TASK INSTRUCTIONS: Pull out of the data below the stretch of lines bounded by the one containing "(** ** Assignments to the local variables *)" and the one containing "Definition set_module_data x", both bounds included, unchanged.

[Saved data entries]
(** The pointers [current_module_data] and [current_function_data] are null or
    the addresses [&data.modules[m]] and [&data.modules[m].functions[f]].
    [error] is kept as the [int] it is returned as. *)
Record run_state := RunState {
  state : monitor_state_t;
  current_module : Z;
  current_function : Z;
  curblock : Z;
  topblock : Z;
  current_module_data : option Z;
  current_function_data : option (Z * Z);
  error : Z;
  calls : call_stack;
  blocks : block_stack;
  rs_sig : object;
}.

(** ** Assignments to the local variables *)

Definition set_state x st := RunState x (current_module st) (current_function st) (curblock st)
  (topblock st) (current_module_data st) (current_function_data st) (error st) (calls st)
  (blocks st) (rs_sig st).
Definition set_current_module x st := RunState (state st) x (current_function st) (curblock st)
  (topblock st) (current_module_data st) (current_function_data st) (error st) (calls st)
  (blocks st) (rs_sig st).
Definition set_current_function x st := RunState (state st) (current_module st) x (curblock st)
  (topblock st) (current_module_data st) (current_function_data st) (error st) (calls st)
  (blocks st) (rs_sig st).
Definition set_curblock x st := RunState (state st) (current_module st) (current_function st) x
  (topblock st) (current_module_data st) (current_function_data st) (error st) (calls st)
  (blocks st) (rs_sig st).
Definition set_topblock x st := RunState (state st) (current_module st) (current_function st)
  (curblock st) x (current_module_data st) (current_function_data st) (error st) (calls st)
  (blocks st) (rs_sig st).
Definition set_module_data x st := RunState (state st) (current_module st) (current_function st)
  (curblock st) (topblock st) x (current_function_data st) (error st) (calls st)
  (blocks st) (rs_sig st).
Definition set_function_data x st := RunState (state st) (current_module st) (current_function st)
  (curblock st) (topblock st) (current_module_data st) x (error st) (calls st)
  (blocks st) (rs_sig st).
Definition set_error x st := RunState (state st) (current_module st) (current_function st)
  (curblock st) (topblock st) (current_module_data st) (current_function_data st) x (calls st)
  (blocks st) (rs_sig st).
Definition set_calls x st := RunState (state st) (current_module st) (current_function st)
  (curblock st) (topblock st) (current_module_data st) (current_function_data st) (error st) x
  (blocks st) (rs_sig st).
Definition set_blocks x st := RunState (state st) (current_module st) (current_function st)
  (curblock st) (topblock st) (current_module_data st) (current_function_data st) (error st)
  (calls st) x (rs_sig st).
Definition set_sig x st := RunState (state st) (current_module st) (current_function st)
  (curblock st) (topblock st) (current_module_data st) (current_function_data st) (error st)
  (calls st) (blocks st) x.

(** ** Expressions of the conditions *)

(** [*current_module_data] and [*current_function_data] *)
Definition module_of (data : monitor_data) (p : option Z) : res module_data :=
  match p with None => Undef NullDeref | Some m => module_at data m end.
Definition function_of (data : monitor_data) (p : option (Z * Z)) : res function_data :=
  match p with
  | None => Undef NullDeref
  | Some (m, f) => md ← module_at data m; function_at md f
  end.

(** [&(current_module_data->functions[f])]: reads the field [functions]. *)
Definition function_addr (data : monitor_data) (p : option Z) (f : Z) : res (option (Z * Z)) :=
  match p with
  | None => Undef NullDeref
  | Some m => md ← module_at data m; _ ← deref (functions md); Val (Some (m, f))
  end.

Definition state_is_not (x : monitor_state_t) (st : run_state) : res bool :=
  Val (bool_decide (state st ≠ x)).
Definition module_differs (st : run_state) : res bool :=
  m ← get_module (rs_sig st); Val (bool_decide (current_module st ≠ m)).
Definition function_differs (st : run_state) : res bool :=
  f ← get_function (rs_sig st); Val (bool_decide (current_function st ≠ f)).
Definition block_differs (st : run_state) : res bool :=
  b ← get_block (rs_sig st); Val (bool_decide (curblock st ≠ b)).

(** [sig.block >= current_function_data->nb_blocks] *)
Definition block_too_big (data : monitor_data) (st : run_state) : res bool :=
  b ← get_block (rs_sig st);
  fd ← function_of data (current_function_data st);
  Val (bool_decide (nb_blocks fd <= b)).

(** [!(current_function_data->control_flow_graph[curblock][sig.block])] *)
Definition no_jump (data : monitor_data) (st : run_state) : res bool :=
  b ← get_block (rs_sig st);
  fd ← function_of data (current_function_data st);
  x ← graph_at (control_flow_graph fd) (curblock st) b;
  Val (bool_decide (x = 0)).

(** [sig.function >= current_module_data->nb_functions] *)
Definition function_too_big (data : monitor_data) (st : run_state) : res bool :=
  f ← get_function (rs_sig st);
  md ← module_of data (current_module_data st);
  Val (bool_decide (nb_functions md <= f)).

(** [!(current_module_data->call_graph[current_function][sig.function])] *)
Definition no_call (data : monitor_data) (st : run_state) : res bool :=
  f ← get_function (rs_sig st);
  md ← module_of data (current_module_data st);
  x ← graph_at (call_graph md) (current_function st) f;
  Val (bool_decide (x = 0)).

(** [!FUNCTION_IS_ENTRYPOINT(current_module_data->functions[f])] *)
Definition not_entrypoint (data : monitor_data) (st : run_state) (f : Z) : res bool :=
  md ← module_of data (current_module_data st);
  fd ← function_at md f;
  Val (negb (FUNCTION_IS_ENTRYPOINT fd)).

(** ** The cases of the switch *)

(** A case ends with [break], or with [goto monitor_run_exit]. *)
Inductive ctl := Next (st : run_state) | Exit (st : run_state).

Definition on_before_jump (st : run_state) : res ctl :=
  bad ← state_is_not SM_STATE_InFunction st |||| module_differs st ||||
        function_differs st |||| block_differs st;
  if (bad : bool) then Val (Exit (set_error 4 st))
  else Val (Next (set_state SM_STATE_ExpectJump st)).

(** [OPTION_sm_trace && (ipd[topblock] == sig.block)] *)
Definition at_post_dominator (opts : options) (data : monitor_data) (st : run_state) : res bool :=
  tst (OPTION_sm_trace opts) &&&&
  (fd ← function_of data (current_function_data st);
   ipd ← deref (immediate_post_dominator fd);
   p ← arr_get ipd (topblock st);
   b ← get_block (rs_sig st);
   Val (bool_decide (p = b))).

Definition on_after_jump (opts : options) (data : monitor_data) (st : run_state) : C ctl :=
  bad ← lift (state_is_not SM_STATE_ExpectJump st |||| module_differs st ||||
              function_differs st |||| block_too_big data st |||| no_jump data st);
  if (bad : bool) then mret (Exit (set_error 4 st))
  else
    b ← lift (get_block (rs_sig st));
    pd ← lift (at_post_dominator opts data st);
    st ← (if (pd : bool) then
            '(err, bs) ← BLOCK_STACK_PUSH (blocks st) (topblock st) (error st);
            mret (set_topblock b (set_blocks bs (set_error err st)))
          else mret st : C run_state);
    mret (Next (set_state SM_STATE_InFunction (set_curblock b st))).

(** The callee's position: through the relocation when it is external. *)
Definition enter_callee (data : monitor_data) (f : Z) (st : run_state) : res run_state :=
  md ← module_of data (current_module_data st);
  fd ← function_at md f;
  if FUNCTION_IS_EXTERNAL fd then
    rs ← deref (relocations md);
    some_reloc ← arr_get rs f;
    let m := MODULE_FUNCTION_GET_MODULE some_reloc in
    Val (set_module_data (Some m)
          (set_current_function (MODULE_FUNCTION_GET_FUNCTION some_reloc)
            (set_current_module m st)))
  else Val (set_current_function f st).

Definition on_call (opts : options) (data : monitor_data) (st : run_state) : C ctl :=
  bad ← lift (state_is_not SM_STATE_InFunction st |||| function_too_big data st ||||
              no_call data st);
  if (bad : bool) then mret (Exit (set_error 4 st))
  else
    '(err, bs) ← (if OPTION_sm_trace opts
                  then BLOCK_STACK_PUSH (blocks st) (topblock st) (error st)
                  else mret (error st, blocks st));
    '(err, bs) ← BLOCK_STACK_PUSH bs (curblock st) err;
    let ncall := CallStackElement (current_module st) (current_function st)
                                  (BLOCK_STACK_TOP_PTR bs) in
    '(err, cs) ← CALL_STACK_PUSH (calls st) ncall err;
    let st := set_calls cs (set_blocks bs (set_error err
                (set_topblock FUNCTION_ENTRY_BLOCK_ID
                  (set_curblock FUNCTION_ENTRY_BLOCK_ID st)))) in
    f ← lift (get_function (rs_sig st));
    st ← lift (enter_callee data f st);
    p ← lift (function_addr data (current_module_data st) (current_function st));
    mret (Next (set_state SM_STATE_ExpectCall (set_function_data p st))).

Definition on_enter (data : monitor_data) (st : run_state) : res ctl :=
  if decide (state st = SM_STATE_Ready) then
    m ← get_module (rs_sig st);
    if decide (nb_modules data <= m) then Val (Exit (set_error 6 st))
    else
      let st := set_module_data (Some m) st in
      f ← get_function (rs_sig st);
      bad ← function_too_big data st |||| not_entrypoint data st f;
      if (bad : bool) then Val (Exit (set_error 7 st))
      else
        p ← function_addr data (Some m) f;
        Val (Next (set_state SM_STATE_InFunction
              (set_function_data p (set_current_function f (set_current_module m
                (set_topblock FUNCTION_ENTRY_BLOCK_ID
                  (set_curblock FUNCTION_ENTRY_BLOCK_ID st)))))))
  else
    bad ← state_is_not SM_STATE_ExpectCall st |||| module_differs st |||| function_differs st ||||
          tst (bool_decide (curblock st ≠ FUNCTION_ENTRY_BLOCK_ID));
    if (bad : bool) then Val (Exit (set_error 4 st))
    else Val (Next (set_state SM_STATE_InFunction st)).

RESULT BELOW:
(** ** Assignments to the local variables *)

Definition set_state x st := RunState x (current_module st) (current_function st) (curblock st)
  (topblock st) (current_module_data st) (current_function_data st) (error st) (calls st)
  (blocks st) (rs_sig st).
Definition set_current_module x st := RunState (state st) x (current_function st) (curblock st)
  (topblock st) (current_module_data st) (current_function_data st) (error st) (calls st)
  (blocks st) (rs_sig st).
Definition set_current_function x st := RunState (state st) (current_module st) x (curblock st)
  (topblock st) (current_module_data st) (current_function_data st) (error st) (calls st)
  (blocks st) (rs_sig st).
Definition set_curblock x st := RunState (state st) (current_module st) (current_function st) x
  (topblock st) (current_module_data st) (current_function_data st) (error st) (calls st)
  (blocks st) (rs_sig st).
Definition set_topblock x st := RunState (state st) (current_module st) (current_function st)
  (curblock st) x (current_module_data st) (current_function_data st) (error st) (calls st)
  (blocks st) (rs_sig st).
Definition set_module_data x st := RunState (state st) (current_module st) (current_function st)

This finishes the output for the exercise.